**BRIEF:**
Identify every line in the records below that contains the word "ModulesToFuse", and copy each of those lines.

**DATA TO PROCESS:**
════

(** Modelled from the spec: the fuse-modules operation ([_fuse_modules] of
    torchvision/models/quantization/utils.py and the framework pass behind
    it) is not under src/.  The spec gives it the contract "fused or
    unchanged if not fusable", taking (container, named sub-layer groups,
    qat-flag): a fusable group is collapsed into a single fused unit held
    under the first name, the other names of the group become identities;
    a group that is not fusable leaves the container as it is. *)
Definition fuse_group (is_qat : option bool) (m : Module) (names : list string) : Module :=
  match names, fusable m names with
  | n0 :: rest, Some kind =>
      fold_left (fun acc n => set_submodule acc n (Leaf Identity)) rest
                (set_submodule m n0 (Leaf (FusedUnit is_qat kind)))
  | _, _ => m
  end.

Definition _fuse_modules (model : Module) (modules_to_fuse : ModulesToFuse)
           (is_qat : option bool) : Module :=
  fold_left (fuse_group is_qat) (groups_of modules_to_fuse) model.

(** What the fusion code does that an observer can see. *)
Inductive FuseEvent :=
| FuseModulesCall (target : path) (modules_to_fuse : ModulesToFuse)
                  (is_qat : option bool) (inplace : bool)
| BlockFuseModelCall (target : path) (is_qat : option bool).

(** A computation that logs fuse events. *)
Definition Fuse (A : Type) : Type := (A * list FuseEvent)%type.

Definition fuse_ret {A} (a : A) : Fuse A := (a, []).

Definition fuse_bind {A B} (m : Fuse A) (f : A -> Fuse B) : Fuse B :=
  let '(b, l2) := f (fst m) in (b, snd m ++ l2).

Arguments fuse_bind : simpl never.

Declare Scope fuse_scope.
Delimit Scope fuse_scope with fuse.
Notation "'let*' x ':=' m 'in' k" := (fuse_bind m (fun x => k))
  (at level 10, x name, m at level 100, k at level 200) : fuse_scope.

════

**RESPONSE AREA:**
Definition _fuse_modules (model : Module) (modules_to_fuse : ModulesToFuse)
| FuseModulesCall (target : path) (modules_to_fuse : ModulesToFuse)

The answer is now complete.